Kenockee Township is a civil township of St. Clair County in the U.S. state of Michigan. The population was 2,405 at the 2020 Census.

==Communities==
A couple of unincorporated communities are within the township:
- Abbottsford, also called Abbotsford and Abbottsville, is on the eastern boundary with Clyde Township at Cribbins and Bryce Roads (Elevation: 696 ft). Ignace Morass built a sawmill here in 1816 on the Mill Creek off of the Pine River. James Abbott bought both the sawmill and a grist mill that had been built by Zephaniah W. Bunce. The settlement around the mills was named for Abbott. A post office operated from May 1892 until March 1942.
- Avoca is situated on M-136 about 15 miles northwest of Port Huron at . The ZIP code is 48006, which serves all of Kenockee Township, as well as all of Greenwood Township to the north and small portions of Emmett Township to the west and Clyde Township to the east. Avoca is home to a grain elevator, it is a trail head of the Wadhams to Avoca Trail and holds the Saint Clair County Road Commission Garage for the northern portion of the county. It was founded in 1884. Avoca was a station on the Port Huron and Northwestern Railway, later a part of the Pere Marquette Railroad, with regular rail passenger and mail service. Avoca was the main town before Port Huron until the 1920s when a fire burnt down the east side of town taking a pharmacy, shoe store, candy store, and many more. In the 1940s William Strenk started the Kenockee fire department after his gas station burnt down. A fire truck was held in his new garage until the Kenokee fire station was built.

==Geography==
According to the United States Census Bureau, the township has a total area of 35.8 sqmi, of which 35.8 sqmi is land and 0.03% is water.

==Demographics==
As of the census of 2000, there were 2,423 people, 833 households, and 696 families residing in the township. The population density was 67.6 PD/sqmi. There were 866 housing units at an average density of 24.2 /mi2. The racial makeup of the township was 98.18% White, 0.21% African American, 0.50% Native American, 0.04% Asian, 0.04% Pacific Islander, 0.50% from other races, and 0.54% from two or more races. Hispanic or Latino of any race were 1.11% of the population.

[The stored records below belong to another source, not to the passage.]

Lemma authorize_ok parse_url cfgs evs c r query url :
  (handleOIDCAuthorize get_doc parse_url c r query (Some (foldl happens (NewState cfgs) evs))).2 = mkSA 200 (SAuthorize url) ->
  exists base q cfg, url = base +:+ "?" +:+ q /\ starts c r query q
    /\ entry cfgs (query_get query "issuer") = Some cfg /\ query_get q "client_id" = oi_client_id cfg.
Proof.
  intros Ha. destruct (run_ok cfgs evs) as [Hs Hc]. set (s := foldl happens (NewState cfgs) evs) in *.
  unfold handleOIDCAuthorize, oidc in Ha. destruct (Enabled (os_issuers s)); [|done].
  destruct (decide (query_get query "issuer" = "")); [done|]. destruct (decide (_ \/ _)); [done|].
  destruct (Metadata get_doc (query_get query "issuer") s) as [s1 m] eqn:Em. destruct m as [meta|e]; [|by destruct e as [| | | | | | | | |[]| |]].
  apply Metadata_ok in Em as (_ & _ & Hm); [|done]. destruct (Hm meta eq_refl) as (cfg & He & _ & Hcl & _). rewrite Hc in He.
  destruct (parse_url (pm_authorization meta)) as [[base existing]|]; [|done]. injection Ha as <-.
  set (vs := authorize_values _ _ _ _ _ _). exists base, (encode vs), cfg. rewrite <-Hcl.
  split_and!; try done; [split_and!|]; apply encode_get; unfold vs, authorize_values;
    repeat (rewrite set_value_other by done); apply set_value_here.
Qed.

End theory.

There were 833 households, out of which 39.4% had children under the age of 18 living with them, 72.7% were married couples living together, 5.5% had a female householder with no husband present, and 16.4% were non-families. 12.7% of all households were made up of individuals, and 4.4% had someone living alone who was 65 years of age or older. The average household size was 2.90 and the average family size was 3.17.

In the township the population was spread out, with 27.9% under the age of 18, 7.3% from 18 to 24, 31.0% from 25 to 44, 24.8% from 45 to 64, and 9.0% who were 65 years of age or older. The median age was 37 years. For every 100 females, there were 102.6 males. For every 100 females age 18 and over, there were 101.6 males.

The median income for a household in the township was $54,293, and the median income for a family was $58,190. Males had a median income of $45,708 versus $26,151 for females. The per capita income for the township was $20,764. About 3.2% of families and 4.2% of the population were below the poverty line, including 5.1% of those under age 18 and 10.2% of those age 65 or over.